### [What the task asks]
The lines to reproduce run from the first one below to the line containing "intros Hne Hrun.", both included. Reproduce them exactly and nothing else.

The data START

(** ** Submitting a line *)

(** X2: whenever [send_command] returns on a non-empty buffer, the line is
    cleared and the cursor and both selection indices are 0. *)
Theorem send_command_resets s s' ev :
  buffer s <> [] ->
  send_command s = (s', ev, Val tt) ->
  buffer s' = [] /\ position s' = 0%Z /\ selected s' = 0%Z /\ selected_suffix s' = 0%Z.
Proof.
  intros Hne Hrun.
  assert (H : wp send_command
                 (fun _ s1 => buffer s1 = [] /\ position s1 = 0%Z
                              /\ selected s1 = 0%Z /\ selected_suffix s1 = 0%Z)
                 (fun _ => True) s).
  { unfold send_command. wp_run.
    rewrite (length_zero_eqb Hne).
    unfold add_history. wp_run.
    destruct (add_history_list _ _) as [h|]; wp_run; [| exact I].
    unfold when. destruct (String.eqb (buffer_str s) "reload"); wp_run.
    - unfold wp. lazy. repeat split.
    - change (buffer_str (set_history h s)) with (buffer_str s).
      destruct (String.eqb _ "exit"); [unfold close; wp_run; exact I |].
      destruct (str_in _ _); [unfold send_to_client; wp_run; repeat split |].
      destruct (String.eqb _ "reset"); [unfold send_to_client; wp_run; repeat split |].
      destruct (strip _); [wp_run; exact I |].
      destruct (Ascii.eqb _ _); unfold send_to_client; wp_run; repeat split. }
  unfold wp in H. rewrite Hrun in H. exact H.
Qed.

Lemma send_command_resets_witness :
  buffer typed_reload <> []
  /\ position (state_after send_command typed_reload) = 0%Z.
Proof.
  assert (Hne : buffer typed_reload <> []) by discriminate.
  split; [exact Hne |].
  exact (proj1 (proj2 (@send_command_resets typed_reload _ _ Hne eq_refl))).
Defined.
(** Whatever the page calls short of starting, whichever timers fire and
    whichever continuations resume, the bookkeeping stays sound. *)
Lemma tracking_turn t l :
  isStarting t = false -> tracking l -> tracking (fst (turn t l)).
Proof.
  intros Hs Ht. destruct t as [c|id|i].
  - destruct c as [| | | |a|type title message jobId]; try discriminate.
    + by apply tracking_stop.
    + cbn [turn pageCall].
      apply (tracking_poll_queued l _ (nextOutcome (sys l))); [| | |done].
      * by rewrite spawn_pending, call_outcome.
      * by rewrite spawn_sys, call_intervals.
      * by rewrite spawn_sys, call_this.
    + cbn [turn pageCall]. apply (tracking_same l); [| | |done].
      * apply spawn_quiet_pending.
      * rewrite spawn_sys. apply intervals_showNotification.
      * rewrite spawn_sys. by rewrite this_showNotification.
    + cbn [turn pageCall]. apply (tracking_same l); [| | |done].
      * apply spawn_quiet_pending.
      * rewrite spawn_sys. apply intervals_triggerNotification.
      * rewrite spawn_sys. by rewrite this_triggerNotification.
  - cbn [turn].
    destruct (intervals (platform (sys l)) !! id) as [[[] ms]|]; try done.
    apply (tracking_poll_queued l _ (nextOutcome (sys l))); [| | |done].
    + by rewrite spawn_pending, call_outcome.
    + by rewrite spawn_sys, call_intervals.
    + by rewrite spawn_sys, call_this.
  - cbn [turn]. destruct (pending l !! i) as [p|] eqn:Hp; [|done].
    destruct Ht as [Hn Ht].
    pose proof (filter_delete_length isStartAhead _ _ _ Hp) as Hc.
    fold (startsAhead l) in Hc.
    assert (noPermissionAhead (mkLoop (sys l) (delete i (pending l))) = true)
      as Hn' by (by apply forallb_delete).
    destruct p as [|o|o].
    + by destruct (noPermissionAhead_lookup l i Hn).
    + cbn [resume]. simpl in Hc. split.
      * unfold noPermissionAhead. by rewrite spawn_quiet_pending.
      * unfold startsAhead. rewrite spawn_quiet_pending, spawn_sys.
        cbn [sys pending]. rewrite resume_intervals.
        assert (onlyTrackedTimer
                  (exec (checkForNewNotifications_resume o) (sys l))
                = onlyTrackedTimer (sys l)) as ->.
        { apply tracked_same; [apply resume_intervals|].
          by rewrite resume_this. }
        rewrite Nat.add_0_r in Hc. by rewrite <- Hc.
    + cbn [resume]. simpl in Hc. split.
      * unfold noPermissionAhead. by rewrite spawn_quiet_pending.
      * left. unfold startsAhead. rewrite spawn_quiet_pending, spawn_sys.
        cbn [sys pending].
        destruct Ht as [[H0 _]|[H1 He]]; [lia|].
        split; [lia|].
        destruct (startMonitoring_resume_spec o (sys l))
          as (id & Hthis & Hiv & _).
        rewrite He in Hiv.
        apply (tracked_singleton _ id _ Hiv). by rewrite Hthis.
Qed.
(** * package_scanner.py: a shallow embedding of [PackageScanner]

    The scanner walks directory trees, looks into every [node_modules]
    store for installed target packages and into every [package.json]
    for declared target dependencies.  The embedding follows
    [src/package_scanner.py] method by method:

    - Python dictionaries are [gmap]s, Python sets are [gset]s;
    - the file system is a finite tree of directories and files, a path
      is the list of its components below the anchor [/];
    - a file is described by what [open] followed by [json.load] does
      on it (the JSON parser itself is library code);
    - Python exceptions are values of [exn]; code that can raise lives
      in [result], and code that raises while it mutates a dictionary
      lives in the monad [M], whose state survives a raise exactly as a
      Python local survives until the handler runs. *)

From Stdlib Require Import String Ascii.
From stdpp Require Import gmap strings list fin_maps.

Open Scope string_scope.
Set Warnings "-register-all".

(** ** Python values and exceptions *)

(** What [json.load] can return.  Numbers are kept as written: no
    operation of the scanner looks inside one. *)
Inductive json : Type :=
| JNull
| JBool (b : bool)
| JNum (lexeme : string)
| JStr (s : string)
| JArr (items : list json)
| JObj (fields : gmap string json).

(** The exception classes that reach the scanner's handlers.
    [ValueError] stands for a [ValueError] of neither of its two
    subclasses [JSONDecodeError] and [UnicodeDecodeError], which are
    listed on their own. *)
Inductive exn : Type :=
| FileNotFoundError
| IsADirectoryError
| NotADirectoryError
| PermissionError
| JSONDecodeError
| UnicodeDecodeError
| AttributeError
| TypeError
| KeyError
| RecursionError
| ValueError.

(** [isinstance(e, OSError)]. *)
Definition is_OSError (e : exn) : bool :=
  match e with
  | FileNotFoundError | IsADirectoryError | NotADirectoryError
  | PermissionError => true
  | _ => false
  end.

(** [except (json.JSONDecodeError, PermissionError, OSError)]. *)
Definition caught_by_reader (e : exn) : bool :=
  match e with
  | JSONDecodeError => true
  | _ => is_OSError e
  end.

(** [except (PermissionError, OSError)]. *)
Definition caught_by_lister (e : exn) : bool := is_OSError e.

Inductive result (A : Type) : Type :=
| Ok (a : A)
| Raise (e : exn).
Arguments Ok {A} a.
Arguments Raise {A} e.

Definition rbind {A B} (r : result A) (k : A → result B) : result B :=
  match r with
  | Ok a => k a
  | Raise e => Raise e
  end.

(** [try: body  except <handled>: fallback]. *)
Definition try_except {A} (body : result A) (handled : exn → bool)
    (fallback : result A) : result A :=
  match body with
  | Ok a => Ok a
  | Raise e => if handled e then fallback else Raise e
  end.
(** X23.  An interface that the lists do not have.  When both look-ups walk
    a list in which no entry makes them fault and no entry answers for the
    name, [bip_get_local_address_ioctl] reports no error, so
    [bip_set_interface] never takes its fall-backs (a zero address, the
    all-ones broadcast address) and stores in [BIP_Address] and
    [BIP_Broadcast_Addr] what its two local variables happened to hold. *)
Theorem bip_set_interface_absent
    (os : init_answers) (ifname : string) (s : bip_state)
    (l1 l2 : list ifaddrs) :
  walked_list (ifaddrs_for_address os) = Some l1 ->
  walked_list (ifaddrs_for_broadcast os) = Some l2 ->
  Forall (fun ifa => ifaddrs_faults ifname SIOCGIFADDR ifa = false /\
                     ifaddrs_answer ifname SIOCGIFADDR ifa = None) l1 ->
  Forall (fun ifa => ifaddrs_faults ifname SIOCGIFBRDADDR ifa = false /\
                     ifaddrs_answer ifname SIOCGIFBRDADDR ifa = None) l2 ->
  exists s',
    bip_set_interface os ifname s = Returns s' /\
    BIP_Address s' = local_address_garbage os /\
    BIP_Broadcast_Addr s' = broadcast_address_garbage os.
Proof.
  intros Hl1 Hl2 Ha Hb. unfold bip_set_interface.
  apply Forall_and in Ha as [Haf Han]. apply Forall_and in Hb as [Hbf Hbn].
  rewrite (bip_get_local_address_ioctl_walks _ l1),
    (bip_get_local_address_ioctl_walks _ l2) by done.
  rewrite !bip_get_local_address_walk_none; try done.
  - cbn [and_then fst snd]. change (0 <? 0) with false. cbv iota.
    eexists. split; [reflexivity|]. by destruct s.
  - by apply existsb_Forall_false.
  - by apply existsb_Forall_false.
Qed.

Lemma bip_set_interface_absent_witness :
  exists s',
    bip_set_interface sample_answers_with_garbage "eth7" bip_state_initial
    = Returns s' /\
    BIP_Address s' = local_address_garbage sample_answers_with_garbage /\
    BIP_Broadcast_Addr s'
    = broadcast_address_garbage sample_answers_with_garbage.
Proof.
  apply (bip_set_interface_absent sample_answers_with_garbage "eth7"
           bip_state_initial [sample_en0] [sample_en0]);
    [reflexivity|reflexivity|..]; by repeat constructor.
Defined.

(** X26.  One null [ifa_addr] stops [bip_init]: when the list of the first
    look-up holds an entry whose [ifa_addr] is null, [bip_init] goes
    through that null pointer, whatever interface it was asked for and
    whatever that entry is named. *)
Theorem bip_init_faults_on_null_ifa_addr
    (IF_NAMESIZE : nat) (mode : broadcast_bind)
    (bvlc_state : Type) (bvlc_init : bvlc_state -> bvlc_state)
    (os : init_answers) (ifname : option string)
    (s : bip_state) (fds : gset Z) (bv : bvlc_state)
    (l : list ifaddrs) (ifa : ifaddrs) :
  walked_list (ifaddrs_for_address os) = Some l ->
  ifa ∈ l -> ifa_addr ifa = None ->
  bip_init IF_NAMESIZE mode bvlc_state bvlc_init os ifname s fds bv = Faults.
Proof.
  intros Hl Hin Hnull.
  assert (Hf : forall name request,
             existsb (ifaddrs_faults name request) l = true).
  { intros name request. apply (existsb_elem_of _ l ifa); [done|].
    unfold ifaddrs_faults. by rewrite Hnull. }
  assert (Hset : forall name s0, bip_set_interface os name s0 = Faults).
  { intros name s0. unfold bip_set_interface.
    rewrite (bip_get_local_address_ioctl_walks _ l) by done.
    by rewrite bip_get_local_address_walk_faults. }
  unfold bip_init, bip_init_interface.
  destruct ifname as [name|]; by rewrite Hset.
Qed.

Lemma bip_init_faults_on_null_ifa_addr_witness :
  bip_init 16 USE_BROADCAST_ADDR unit id
    (sample_answers [sample_en0; mk_ifaddrs "tun0" None None None]
       (sample_sockets 3 0) (sample_sockets 4 0))
    (Some "en0"%string) bip_state_initial ∅ tt = Faults.
Proof.
  apply (bip_init_faults_on_null_ifa_addr 16 USE_BROADCAST_ADDR unit id
           (sample_answers [sample_en0; mk_ifaddrs "tun0" None None None]
              (sample_sockets 3 0) (sample_sockets 4 0))
           (Some "en0"%string) bip_state_initial ∅ tt
           [sample_en0; mk_ifaddrs "tun0" None None None]
           (mk_ifaddrs "tun0" None None None)).
  - reflexivity.
  - rewrite !elem_of_cons. by right; left.
  - reflexivity.
Defined.

Lemma substring_0_length (m : nat) (name : string) :
  (String.length (String.substring 0 m name) <= m)%nat.
Proof.
  revert name. induction m as [|m IH]; intros [|c name]; cbn; try lia.
  specialize (IH name). lia.
Qed.

(** X24.  [bip_init] with a name looks that name up but keeps it cut to
    [IF_NAMESIZE - 1] characters; a later [bip_init] without a name looks up
    the name that was kept, and ["en0"] (which it then keeps) when nothing
    was kept. *)
Theorem bip_init_interface_name
    (IF_NAMESIZE : nat) (os os' : init_answers) (name : string)
    (s s1 : bip_state) :
  bip_init_interface IF_NAMESIZE os (Some name) s = Returns s1 ->
  let kept := String.substring 0 (IF_NAMESIZE - 1) name in
  BIP_Interface_Name s1 = kept /\
  (String.length kept <= IF_NAMESIZE - 1)%nat /\
  bip_init_interface IF_NAMESIZE os' None s1
  = (if String.eqb kept "" then
       bip_set_interface os' "en0" (set_BIP_Interface_Name "en0" s1)
     else bip_set_interface os' kept s1).
Proof.
  intros Hs1 kept.
  assert (Hk : BIP_Interface_Name s1 = kept).
  { unfold bip_init_interface in Hs1.
    by rewrite (bip_set_interface_keeps_name _ _ _ _ Hs1). }
  split_and!; [done|apply substring_0_length|].
  unfold bip_init_interface. unfold ifname_default. rewrite Hk.
  by destruct (String.eqb kept "").
Qed.

Lemma bip_init_interface_name_witness :
  let os := sample_answers [sample_en0] (sample_sockets 3 0)
              (sample_sockets 4 0) in
  exists s1,
    bip_init_interface 4 os (Some "eth10"%string) bip_state_initial
    = Returns s1 /\
    BIP_Interface_Name s1 = "eth"%string /\
    (String.length "eth" <= 4 - 1)%nat /\
    bip_init_interface 4 os None s1 = bip_set_interface os "eth" s1.
Proof.
  eexists. split; [reflexivity|].
  eapply (bip_init_interface_name 4
            (sample_answers [sample_en0] (sample_sockets 3 0)
               (sample_sockets 4 0))
            (sample_answers [sample_en0] (sample_sockets 3 0)
               (sample_sockets 4 0))
            "eth10" bip_state_initial).
  reflexivity.
Defined.

(** *** The subnet prefix *)

Lemma prefix_mask_next k :
  1 <= k < 32 -> (prefix_mask k * 2) mod 2 ^ 32 = prefix_mask (k + 1).
Proof.
  intros Hk. unfold prefix_mask.
  assert (H2 : 2 ^ (k + 1) = 2 * 2 ^ k) by (rewrite Z.pow_add_r; lia).
  assert (Hle : 2 ^ (k + 1) <= 2 ^ 32) by (apply Z.pow_le_mono_r; lia).
  assert (Hpos : 0 < 2 ^ (k + 1)) by (apply Z.pow_pos_nonneg; lia).
  replace ((2 ^ 32 - 2 ^ k) * 2)
    with ((2 ^ 32 - 2 ^ (k + 1)) + 1 * 2 ^ 32) by lia.
  rewrite Z.mod_add by lia. apply Z.mod_small. lia.
Qed.

Lemma subnet_prefix_loop_spec (n : nat) address broadcast :
  forall k, 1 <= k -> k + Z.of_nat n = 33 ->
  let p := subnet_prefix_loop n k (prefix_mask k) address broadcast in
  k <= p <= 33 /\
  (p <= 32 -> Z.lor address (prefix_mask p) = broadcast) /\
  (forall q, k <= q < p -> Z.lor address (prefix_mask q) <> broadcast).
Proof.
  induction n as [|n IH]; intros k Hk Hsum p; subst p.
  - cbn [subnet_prefix_loop]. split_and!; intros; lia.
  - cbn [subnet_prefix_loop].
    destruct (Z.eqb_spec (Z.lor address (prefix_mask k)) broadcast)
      as [Heq|Hne].
    + split_and!; [lia|lia|done|intros; lia].
    + destruct (decide (k = 32)) as [->|Hk32].
      * assert (n = 0%nat) as -> by lia. cbn [subnet_prefix_loop].
        split_and!; [lia|lia|intros; lia|].
        intros q Hq. by replace q with 32 by lia.
      * rewrite prefix_mask_next by lia.
        destruct (IH (k + 1) ltac:(lia) ltac:(lia)) as (Hr & Hm & Hl).
        split_and!; [lia|lia|done|].
        intros q Hq. destruct (decide (q = k)) as [->|]; [done|].
        apply Hl. lia.
Qed.

(** X11.  [bip_get_subnet_prefix] returns the least [p] from 1 to 32 for
    which the address ORed with the mask of [p] low zero bits equals the
    broadcast address (both read as [uint32_t]); when no such [p] exists
    it returns 33. *)
Theorem bip_get_subnet_prefix_least
    (host_u32 : list Z -> Z) (s : bip_state) :
  let address := host_u32 (s_addr (BIP_Address s)) in
  let broadcast := host_u32 (s_addr (BIP_Broadcast_Addr s)) in
  let p := bip_get_subnet_prefix host_u32 s in
  1 <= p <= 33 /\
  (p <= 32 -> Z.lor address (2 ^ 32 - 2 ^ p) = broadcast) /\
  (forall q, 1 <= q < p -> Z.lor address (2 ^ 32 - 2 ^ q) <> broadcast).
Proof.
  intros address broadcast p. subst p. unfold bip_get_subnet_prefix.
  fold address broadcast.
  apply (subnet_prefix_loop_spec 32 address broadcast 1); lia.
Qed.

(** The network 192.168.1.0/24, as a little-endian and as a big-endian host
    read the two addresses. *)
Example bip_get_subnet_prefix_by_byte_order :
  let s := set_BIP_Broadcast_Addr (mk_in_addr [192; 168; 1; 255])
             (set_BIP_Address (mk_in_addr [192; 168; 1; 20])
                bip_state_initial) in
  bip_get_subnet_prefix little_endian_u32 s = 24 /\
  bip_get_subnet_prefix big_endian_u32 s = 33.
Proof. split; vm_compute; reflexivity. Qed.

(** *** The B/IP address and the BACnet MAC *)

Lemma htons_ntohs hi lo :
  0 <= hi < 256 -> 0 <= lo < 256 -> htons (ntohs [hi; lo]) = [hi; lo].
Proof.
  intros Hhi Hlo. unfold htons, ntohs, byte_at. cbn. unfold id.
  assert (Hd : (hi * 256 + lo) / 256 = hi).
  { rewrite Z.div_add_l, Z.div_small by lia. lia. }
  assert (Hm : (hi * 256 + lo) mod 256 = lo).
  { rewrite Z.add_comm, Z.mod_add, Z.mod_small by lia. done. }
  rewrite Hd, Hm, Z.mod_small by lia. done.
Qed.

(** X12.  The 6-byte MAC that [bip_get_my_address] reports is the B/IP
    address that [bip_get_addr] reports: its four address bytes followed by
    its port, most significant byte first.  The same holds for
    [bip_get_broadcast_address] and [bip_get_broadcast_addr]. *)
Theorem bip_mac_is_address_and_port
    (MAX_MAC_LEN : nat) (BACNET_BROADCAST_NETWORK : Z)
    (s : bip_state) (a : BACNET_ADDRESS) (ip : BACNET_IP_ADDRESS)
    (hi lo : Z) :
  (6 <= MAX_MAC_LEN)%nat ->
  length (mac a) = MAX_MAC_LEN ->
  length (address ip) = 4%nat ->
  length (s_addr (BIP_Address s)) = 4%nat ->
  length (s_addr (BIP_Broadcast_Addr s)) = 4%nat ->
  BIP_Port s = [hi; lo] -> 0 <= hi < 256 -> 0 <= lo < 256 ->
  (exists a' ip',
     bip_get_my_address MAX_MAC_LEN s (Some a) = Some a' /\
     bip_get_addr s (Some ip) = (true, Some ip') /\
     address ip' = s_addr (BIP_Address s) /\
     take 6 (mac a') = address ip' ++ htons (port ip')) /\
  (exists d' ip',
     bip_get_broadcast_address MAX_MAC_LEN BACNET_BROADCAST_NETWORK s (Some a)
       = Some d' /\
     bip_get_broadcast_addr s (Some ip) = (true, Some ip') /\
     address ip' = s_addr (BIP_Broadcast_Addr s) /\
     take 6 (mac d') = address ip' ++ htons (port ip')).
Proof.
  intros Hmax Hmac Hip Ha Hb Hport Hhi Hlo.
  assert (Hfill : forall bytes, length bytes = 4%nat ->
            store_bytes (address ip) 0 (take 4 bytes) = bytes).
  { intros bytes Hbytes. rewrite take_ge by lia.
    rewrite <- (take_store_bytes_front (address ip) bytes) at 2 by lia.
    symmetry. apply take_ge. rewrite store_bytes_length. lia. }
  split; eexists _, _; (split; [reflexivity|]); (split; [reflexivity|]);
    cbn [address port mac]; rewrite Hfill by done; (split; [done|]);
    rewrite Hport, htons_ntohs by done; rewrite <- Hport;
    apply mac_after_stores; try done; rewrite ?Hport; cbn; lia.
Qed.
(** * sql-migrator: dependency resolution, apply and cascading rollback

    A shallow embedding of [migrate.py] and the properties of its
    resolver / apply / rollback engine.

    Modelling conventions
    - Python [str] is [string]; a character is a code point below 256.
    - A Python [dict] is an association list with unique keys kept in
      insertion order (the iteration order of CPython dictionaries).
    - The database is a record holding the two ledger tables created by
      [CREATE_MIGRATIONS_TABLE_STATEMENT] and an abstract component [U] for
      everything else in the schema.  Migration scripts are arbitrary
      partial functions on [U]: they may fail, and they are assumed not to
      touch the two ledger tables.  Rows are kept in insertion order.
    - The primary-key and foreign-key constraints of the two tables are
      enforced by the statements that insert and delete rows.
    - [with db_engine.begin()] is a transaction: its body either commits
      as a whole or leaves the database as it was and re-raises.
    - [print] calls are kept as a list of messages; the arguments
      [connection_string] and [schema] select the database and are left
      out. *)

From Stdlib Require Import String Ascii List Bool Arith Lia Relations.
Import ListNotations.
Local Open Scope string_scope.
Local Open Scope list_scope.

Set Implicit Arguments.

(** ** Strings *)

Module Str.

(** [s.replace(old, new)] for a non-empty [old]: occurrences are replaced
    left to right without overlap.  [skip] counts the characters of a
    matched occurrence that are still to be dropped. *)
Fixpoint replace_from (old new : string) (skip : nat) (s : string) : string :=
  match s with
  | EmptyString => EmptyString
  | String c s' =>
      match skip with
      | S k => replace_from old new k s'
      | O =>
          if String.prefix old s
          then String.append new (replace_from old new (String.length old - 1) s')
          else String c (replace_from old new 0 s')
      end
  end.

Definition replace (old new s : string) : string := replace_from old new 0 s.

(** [s.startswith(p)] *)
Definition startswith (s p : string) : bool := String.prefix p s.

(** [str.isspace] on one character. *)
Definition isspace (c : ascii) : bool :=
  let n := nat_of_ascii c in
  (Nat.leb 9 n && Nat.leb n 13) || (Nat.leb 28 n && Nat.leb n 32)
  || Nat.eqb n 133 || Nat.eqb n 160.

The data END

### [Answer below]
(** ** Submitting a line *)

(** X2: whenever [send_command] returns on a non-empty buffer, the line is
    cleared and the cursor and both selection indices are 0. *)
Theorem send_command_resets s s' ev :
  buffer s <> [] ->
  send_command s = (s', ev, Val tt) ->
  buffer s' = [] /\ position s' = 0%Z /\ selected s' = 0%Z /\ selected_suffix s' = 0%Z.
Proof.
  intros Hne Hrun.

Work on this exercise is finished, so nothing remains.